The vibrational spectra of nitriles have been useful as probes of the local structures [1–5], electric fields [6–9], and solvent dynamics [10–12]. These localized –C ≡ N transitions are sharp enough that small changes in frequency can be readily quantified. Furthermore, nitriles are readily introduced into proteins [7,8,13] and peptides [3,4,14] where they have transitions that are considerably removed from the peptide backbone infrared absorption. The physical origins of the nitrile peak shifts and line shapes have been examined theoretically [15–18]. For protein studies, the ability to connect the spectral shapes and frequencies of vibrational probes to specific structural and dynamical features remains an important challenge. The 2D IR experiments can help to clarify these processes and advance the applicability of nitriles as probes.

Nitrile groups are also integral components of numerous non-nucleoside anti-AIDS drugs which bind to reverse transcriptase (RT) inhibitors that have been discovered and structurally characterized by Arnold and coworkers [19,20]. Two dimensional infrared (2D IR) spectroscopy has been used to track frequency fluctuations and polarity differences of the drug binding sites [12]. One of the enzyme inhibitors has two aromatic arms, one consisting of a benzonitrile and the other a cinnamonitrile. The inhibitors of HIV-1 RT bind in a hydrophobic pocket between two β-sheets [21] and the motions of the drug and the nearby residues in the pocket have significant biological interest. The FTIR and 2D IR of the CN vibrations exhibit spectral diffusion in response to these polarity fluctuations in the pockets. In the present work the 2D IR of models representing the two arms of these drugs is reported along with the kinetics of their hydrogen bond making and breaking from 2D IR exchange studies.

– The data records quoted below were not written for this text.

(* ===== verification/Records.v ===== *)
(** * Assets: records, codecs and hooks

    The ledger records of the four asset flavors with their string-field
    codecs, and the asset traits each flavor implements
    ([crates/asset-webcash/src/lib.rs], [crates/asset-rgb/src/lib.rs],
    [crates/asset-voucher/src/lib.rs]). *)
From S2P Require Import Prelude Decimal Amount External AssetCore Parsers Tokens Storage Htlc Mining.

(** ** JSON bodies

    [serde_json] on a request body: the parsed value, its members, and the
    typed readings the hooks and the mint make of them; an error is the
    decoder's message. *)
Record HtlcWitnessEntry := { we_input_index : nat; we_witness : HtlcWitness }.
Record HtlcLockEntry := { le_output_index : nat; le_request : LockRequest }.
Record MiningPreimageJson := { mp_webcash : list string; mp_subsidy : list string }.

Class JsonBody := {
  Value : Type;
  json_from_slice : string -> result string Value;
  json_get : Value -> string -> option Value;
  json_witnesses : Value -> result string (list HtlcWitnessEntry);
  json_locks : Value -> result string (list HtlcLockEntry);
  json_preimage : string -> result string MiningPreimageJson;
}.

(** ** Field codecs shared by the flavors *)

Definition flag (b : bool) : string := if b then "1" else "0".

(** [if let Some(ts) = ... { fields.insert(name, ..) }]. *)
Definition insert_opt (name : string) (v : option string) (m : gmap string string) : gmap string string :=
  match v with Some s => <[name := s]> m | None => m end.

Section Fields.
Context `{Chrono}.
Definition spent_field (fields : gmap string string) : bool :=
  match fields !! "spent" with Some s => String.eqb s "1" | None => false end.
Definition time_field (name : string) (fields : gmap string string) : option DateTime :=
  fields !! name ≫= parse_from_rfc3339.
Definition created_field (now : DateTime) (fields : gmap string string) : DateTime :=
  default now (time_field "created_at" fields).
Definition amount_field_of (fields : gmap string string) : option Z :=
  fields !! "amount_wats" ≫= parse_i64.
End Fields.
(* ===== verification/LegacyProtocol.v ===== *)
(** * The legacy server: protocol

    [crates/server/src/protocol] (token.rs, mining.rs) of the single-asset
    predecessor of the servers in [Server].  Its amounts, token types, [nom]
    parsers, leading-zero count and difficulty adjustment have the text of
    [asset-core], [asset-webcash] and [mining]; the models of those are used
    here.  The readers of whole tokens are not the same: they drop what the
    parser leaves over. *)
From S2P Require Import Prelude Decimal Amount External Parsers Tokens AssetCore Storage Mining Auth Server.
From Stdlib Require Import Floats.SpecFloat.

(** ** Tokens *)

Module Legacy.
Section Tokens.
Context `{Nom, Hashing}.

Definition parse_secret : parser Webcash.SecretWebcash := Webcash.parse_secret_webcash.
Definition parse_public : parser Webcash.PublicWebcash := Webcash.parse_public_webcash.

(** [.map(|(_, wc)| wc)]: what follows the token is dropped. *)
Definition secret_from_str (s : string) : result string Webcash.SecretWebcash :=
  match parse_secret s with Ok (_, wc) => Ok wc | Err _ => Err (InvalidFormat s) end.
Definition public_from_str (s : string) : result string Webcash.PublicWebcash :=
  match parse_public s with Ok (_, wc) => Ok wc | Err _ => Err (InvalidFormat s) end.
End Tokens.

(** ** Mining data *)

(** A JSON value, as far as the reader of a timestamp looks into it:
    [Number::as_u64] and [Number::as_f64]. *)
Inductive timestamp_value :=
  | TNumber (as_u64 : option Z) (as_f64 : option spec_float)
  | TOther.

(** [f as u64]: truncated, saturating, 0 for NaN. *)
Definition f64_as_u64 (f : spec_float) : Z :=
  match f with
  | S754_finite false m e =>
      Z.min u64_max (if 0 <=? e then Zpos m * 2 ^ e else Zpos m / 2 ^ (- e))
  | S754_infinity false => u64_max
  | _ => 0
  end.

Definition deserialize_timestamp (v : timestamp_value) : result string Z :=
  match v with
  | TNumber (Some i) _ => Ok i
  | TNumber None (Some f) => Ok (f64_as_u64 f)
  | _ => Err "timestamp must be a number"
  end.

Record MiningPreimage := {
  pi_webcash : list string;
  pi_subsidy : list string;
  pi_timestamp : Z;
  pi_difficulty : Z;
}.

(** serde on the members of a preimage, before the reader of the timestamp. *)
Class PreimageJson := {
  json_members : string -> result string (list string * list string * timestamp_value * Z);
}.

Definition json_preimage `{PreimageJson} (s : string) : result string MiningPreimage :=
  '(webcash, subsidy, ts, difficulty) ← json_members s;
  timestamp ← deserialize_timestamp ts;
  Ok {| pi_webcash := webcash; pi_subsidy := subsidy; pi_timestamp := timestamp; pi_difficulty := difficulty |}.

Section Mining.
Context `{Hashing} `{ServerJson} `{PreimageJson}.

(** The base64 form is tried first, then the text itself. *)
Definition verify_and_parse (preimage_str : string) (difficulty_bits : Z) : result string MiningPreimage :=
  if negb (verify_pow preimage_str difficulty_bits) then
    Err ("proof-of-work does not meet difficulty target of " +:+ show_u64 difficulty_bits +:+ " bits")
  else
    match (json_str ← base64_try_decode preimage_str; result_ok (json_preimage json_str)) with
    | Some preimage => Ok preimage
    | None => map_err (fun e => "invalid preimage (not base64 or JSON): " +:+ e) (json_preimage preimage_str)
    end.
End Mining.

Section State.
Context `{Chrono}.

Record MiningState := {
  ms_difficulty_target_bits : Z;
  ms_epoch : Z;
  ms_total_circulation_wats : Z;
  ms_mining_reports_count : Z;
  ms_mining_amount_wats : Z;
  ms_subsidy_amount_wats : Z;
  ms_last_adjustment_at : DateTime;
  ms_aggregate_work : spec_float;
}.

Definition initial (now : DateTime) (difficulty mining_amount_wats subsidy_amount_wats : Z) : MiningState := {|
  ms_difficulty_target_bits := difficulty;
  ms_epoch := 0;
  ms_total_circulation_wats := 0;
  ms_mining_reports_count := 0;
  ms_mining_amount_wats := mining_amount_wats;
  ms_subsidy_amount_wats := subsidy_amount_wats;
  ms_last_adjustment_at := now;
  ms_aggregate_work := S754_zero false |}.

Record TargetInfo := {
  ti_difficulty_target_bits : Z;
  ti_epoch : Z;
  ti_mining_amount : Amount;
  ti_mining_subsidy_amount : Amount;
  ti_ratio : spec_float;
}.

Definition to_target_info (s : MiningState) : TargetInfo :=
  let total := i64_wrap (ms_mining_amount_wats s + ms_subsidy_amount_wats s) in
  {| ti_difficulty_target_bits := ms_difficulty_target_bits s;
     ti_epoch := ms_epoch s;
     ti_mining_amount := from_wats (ms_mining_amount_wats s);
     ti_mining_subsidy_amount := from_wats (ms_subsidy_amount_wats s);
     ti_ratio := if 0 <? total
                 then f64_div (f64_of_u64 (ms_mining_amount_wats s)) (f64_of_u64 total)
                 else f64_one |}.
End State.
End Legacy.

(** ** The language of the token readers *)

Section Language.
Context `{NomLaws} `{HashingLaws} `{UnicodeLaws}.

Lemma legacy_secret_Ok s t :
  Legacy.secret_from_str s = Ok t <->
  exists u rest, s = u +:+ rest /\ plain_text ":secret:" (Webcash.s_amount t) (Webcash.s_secret t) u.
Proof.
  unfold Legacy.secret_from_str, Legacy.parse_secret. split.
  - destruct (Webcash.parse_secret_webcash s) as [[rest wc]|] eqn:E; [|done]. intros [= ->].
    apply (plain_parser_rest "secret:" Webcash.mk_secret) in E as (a & h & u & -> & -> & Hu). eauto.
  - intros (u & rest & -> & Hu).
    assert (Webcash.parse_secret_webcash (u +:+ rest) = Ok (rest, t)) as ->; [|done].
    apply (plain_parser_rest "secret:" Webcash.mk_secret). destruct t as [a h].
    exists a, h, u. done.
Qed.

Lemma legacy_public_Ok s t :
  Legacy.public_from_str s = Ok t <->
  exists u rest, s = u +:+ rest /\ plain_text ":public:" (Webcash.p_amount t) (Webcash.p_hash t) u.
Proof.
  unfold Legacy.public_from_str, Legacy.parse_public. split.
  - destruct (Webcash.parse_public_webcash s) as [[rest wc]|] eqn:E; [|done]. intros [= ->].
    apply (plain_parser_rest "public:" Webcash.mk_public) in E as (a & h & u & -> & -> & Hu). eauto.
  - intros (u & rest & -> & Hu).
    assert (Webcash.parse_public_webcash (u +:+ rest) = Ok (rest, t)) as ->; [|done].
    apply (plain_parser_rest "public:" Webcash.mk_public). destruct t as [a h].
    exists a, h, u. done.
Qed.

Lemma legacy_secret_range s t : Legacy.secret_from_str s = Ok t -> 0 <= wats (Webcash.s_amount t) <= i64_max.
Proof. intros (u & rest & _ & amt & _ & Ha & _)%legacy_secret_Ok. by eapply amount_field_nonneg. Qed.

(** The legacy reader of a secret extends that of [asset-webcash]: it reads
    every Webcash secret the same way, and besides exactly the texts that have
    one as a prefix, whatever follows it. *)
Theorem legacy_reads_prefixes s t :
  Legacy.secret_from_str s = Ok t <->
  exists u rest, s = u +:+ rest /\ Webcash.secret_from_str u = Ok t.
Proof.
  rewrite legacy_secret_Ok. split; intros (u & rest & -> & Hu); exists u, rest; (split; [done|]);
    by apply webcash_secret_Ok.
Qed.
End Language.
(* ===== verification/LegacyMinerFacts.v ===== *)
(** * The legacy server: what mining keeps true

    Facts about [LegacyMiner]: the supply a report accounts for, the counters
    along a chain of reports, and the agreement of the actor's memory with the
    stored state over any sequence of reports and restarts. *)
From S2P Require Import Prelude Decimal Amount External Parsers Tokens AssetCore Storage Mining Auth Server LegacyProtocol LegacyStore LegacyMiner.
From Stdlib Require Import Floats.SpecFloat.

Module MinerFacts.
Import Miner.

Definition sum (l : list Z) : Z := foldr Z.add 0 l.

Lemma sum_app l1 l2 : sum (l1 ++ l2) = sum l1 + sum l2.
Proof. unfold sum. induction l1; cbn; lia. Qed.

#[export] Instance sum_perm : Proper (Permutation ==> eq) sum.
Proof. intros l l' Hp. unfold sum. induction Hp; cbn; lia. Qed.

Lemma sum_nonneg l : Forall (fun x => 0 <= x) l -> 0 <= sum l.
Proof. intros Hl. unfold sum. induction Hl; cbn; lia. Qed.

(** A wrapping sum is exact as long as the exact sum of its non-negative
    terms is in range. *)
Lemma i64_sum_exact l : Forall (fun x => 0 <= x) l -> sum l <= i64_max -> i64_sum l = sum l.
Proof.
  intros Hl Hm. unfold i64_sum.
  assert (forall acc, 0 <= acc -> acc + sum l <= i64_max ->
    foldl (fun a x => i64_wrap (a + x)) acc l = acc + sum l) as G.
  { clear Hm. induction Hl as [|x l Hx Hl IH]; intros acc Ha Hm; cbn in *; [lia|].
    pose proof (sum_nonneg l Hl) as Hn. unfold sum in *.
    rewrite i64_wrap_in by (unfold i64_range, i64_min; lia). rewrite IH; lia. }
  rewrite G; lia.
Qed.

(** ** Outputs without repetition *)

Section Outputs.
Context `{Chrono}.
Implicit Types (l : list Db.TokenRecord).

Lemma btree_of_eq l : btree_of l = list_to_map (map (fun r => (Db.public_hash r, r)) l).
Proof.
  unfold btree_of. induction l as [|r l IH]; [done|]. cbn [rev]. rewrite foldl_app. cbn. by rewrite IH.
Qed.

(** A record as a report makes it. *)
Definition fresh_mined (r : Db.TokenRecord) : Prop :=
  Db.spent r = false /\ Db.spent_at r = None /\ Db.origin r = Db.Mined.

Lemma dedupe_subset l r : r ∈ dedupe l -> r ∈ l.
Proof.
  unfold dedupe. rewrite merge_sort_Permutation, btree_of_eq. intros ([h x] & -> & Hx)%list_elem_of_fmap. cbn.
  apply elem_of_map_to_list, elem_of_list_to_map_2 in Hx. by apply list_elem_of_fmap in Hx as (x' & [= _ ->] & Hx).
Qed.

Lemma dedupe_distinct l : NoDup (Db.public_hash <$> l) -> dedupe l ≡ₚ l.
Proof.
  intros Hn. unfold dedupe. rewrite merge_sort_Permutation, btree_of_eq.
  assert ((map (fun r => (Db.public_hash r, r)) l).*1 = Db.public_hash <$> l) as E by by rewrite <- list_fmap_compose.
  rewrite map_to_list_to_map by by rewrite E.
  rewrite <- list_fmap_compose. rewrite list_fmap_id. done.
Qed.
End Outputs.

(** ** The supply *)

Section Supply.
Context `{Instants} `{NomLaws} `{HashingLaws} `{UnicodeLaws} `{ServerJson} `{!Legacy.PreimageJson}.
Implicit Types (s : Legacy.MiningState) (ss us : list Webcash.SecretWebcash).

Lemma dedupe_fresh now ts : Forall fresh_mined (dedupe (map (mined_record now) ts)).
Proof. apply Forall_forall. by intros r (t & -> & _)%dedupe_subset%list_elem_of_fmap. Qed.

Definition reads (texts : list string) ss : Prop := Forall2 (fun x t => Legacy.secret_from_str x = Ok t) texts ss.
Definition values ss : list Z := map (fun t => wats (Webcash.s_amount t)) ss.

Lemma reads_map texts now rs :
  Forall2 (fun x r => exists t, Legacy.secret_from_str x = Ok t /\ r = mined_record now t) texts rs <->
  exists ss, reads texts ss /\ rs = map (mined_record now) ss.
Proof.
  split.
  - intros Hf. induction Hf as [|x r texts rs (t & Et & ->) _ (ss' & Hr & ->)]; [by exists []; split; [constructor|]|].
    exists (t :: ss'). split; [by constructor|done].
  - intros (ss' & Hr & ->). induction Hr as [|x t texts ss' Et Hr IH]; constructor; [by exists t|done].
Qed.
Class LegacyJson := {
  json_text : jvalue -> string;
  read_burn : string -> result string (list string * bool);
  read_mining_report : string -> result string (string * bool);
  read_replace : string -> result string (list string * list string * bool);
  read_hashes : string -> result string (list string);
  send_error : string;
}.

Definition jopt {A} (f : A -> jvalue) (o : option A) : jvalue := match o with Some a => f a | None => JNull end.

(** ** Responses *)

Record HttpResponse := { status : Z; headers : list (string * string); body : string }.

Definition json_response (code : Z) (text : string) : HttpResponse :=
  {| status := code; headers := [("content-type", "application/json")]; body := text |}.

(** A literal of the source that is a JSON object of strings. *)
Definition literal (fields : list (string * string)) : string :=
  "{" +:+ String.concat "," (map (fun '(k, v) => quoted k +:+ ":" +:+ quoted v) fields) +:+ "}".

Definition not_found : HttpResponse := json_response 404 (literal [("error", "not found")]).
Definition ok_json (text : string) : HttpResponse := json_response 200 text.
Definition ok_status : HttpResponse := ok_json (literal [("status", "success")]).
Lemma burns_evolve now ns ops r l l' : burn_answers now ns ops r l l' -> evolves l l'.
Proof.
  induction 1 as [l|h b ops r l l1 l2 E _ IH|hb ops e l|h b ops e l l1 E]; [done| |done|].
  - etrans; [|exact IH]. by eapply consume_evolves.
  - by eapply consume_evolves.
Qed.

Lemma answers_length okey now ns ops rs l l' : batch_answers okey now ns ops rs l l' -> length rs = length ops.
Proof. induction 1; simpl; congruence. Qed.
End Contract.

(** ** The shape of the fields

    What the DynamoDB store adds to [HashRecordLaws]: the flag is ["0"] or
    ["1"], no field is called as the partition key, and a record read back has
    the flag it was stored with. *)
Class FieldShape (R : Type) `{HashRecord R} : Prop := {
  fields_flag : forall r, exists b, to_fields r !! "spent" = Some (flag b);
  fields_no_pk : forall r, to_fields r !! "pk" = None;
  from_fields_flag : forall now h f r, from_fields now h f = Some r -> spent_hash (to_fields r) = spent_hash f;
}.

Lemma spent_field_hash f : spent_hash f = spent_field f.
Proof.
  unfold spent_hash, spent_field. destruct (f !! "spent") as [s|]; [|done]. cbn.
  destruct (String.eqb_spec s "1"); [apply bool_decide_true|apply bool_decide_false]; congruence.
Qed.

Lemma spent_flag_hash f b : f !! "spent" = Some (flag b) -> spent_hash f = b.
Proof. unfold spent_hash. intros ->. by destruct b. Qed.

(** Proves the three laws of one flavor from its codec. *)
Ltac shape :=
  split; simpl; unfold webcash_to_fields, voucher_to_fields, rgb_fungible_to_fields, rgb_collectible_to_fields;
  [ intros r; eexists; read_fields; reflexivity
  | intros r; read_fields; done
  | intros now h f r E;
    unfold webcash_from_fields, voucher_from_fields, rgb_fungible_from_fields, rgb_collectible_from_fields in E;
    repeat (apply bind_Some in E as (? & _ & E)); injection E as <-;
    rewrite (spent_field_hash f); apply spent_flag_hash; read_fields; reflexivity ].

Section Shapes.
Context `{Chrono} `{Serde HtlcState}.

#[export] Instance webcash_shape : FieldShape WebcashRecord.
Proof. shape. Qed.
#[export] Instance voucher_shape : FieldShape VoucherRecord.
Proof. shape. Qed.
#[export] Instance rgb_fungible_shape : FieldShape RgbFungibleRecord.
Proof. shape. Qed.
#[export] Instance rgb_collectible_shape : FieldShape RgbCollectibleRecord.
Proof. shape. Qed.
End Shapes.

The two dimensional infrared spectroscopy (2D IR) is ideally suited to investigate the frequency fluctuations, dynamic exchange processes and vibrational frequency autocorrelation functions. The influence of water hydrogen bond dynamics on solute vibrational modes and structure have been examined previously by nonlinear IR spectroscopy and correlated to the frequency fluctuations of solute vibrational modes for many systems [10,11,22–27]. 2D IR echo spectroscopy has been employed to measure the hydrogen-bond making and breaking for the system acetonitrile in methanol [10,11] by monitoring the exchange kinetics of such echo signals. Hamm and coworkers have used 2D IR pump/probe methods [28] to follow the delay time dependence of the H-bond kinetics of an amide mode in methanol which has also been examined by molecular dynamics simulations [23,29]. Other types of systems undergoing exchange have been reported using 2D IR echo spectroscopy involving molecules undergoing complexation, reversible isomerization or fluctionality [30–32], and there have been considerable advances in the theory of spectral diffusion of molecules and ions in water [29,33,34]. Another advantage of 2D IR is that it can identify the origins of features in linear IR spectra. Many reports can be found regarding the asymmetry or shoulders of unknown origin in the vibrational lineshapes of nitriles. Such spectral features have sometimes been attributed to anharmonic coupling [35] but linear IR spectra of molecules in condensed phases are unable to provide definitive proof of this conclusion. The distinction between exchange and anharmonic coupling is clear in 2D IR spectra because the latter introduces cross peaks that are present independently of the exchange kinetics.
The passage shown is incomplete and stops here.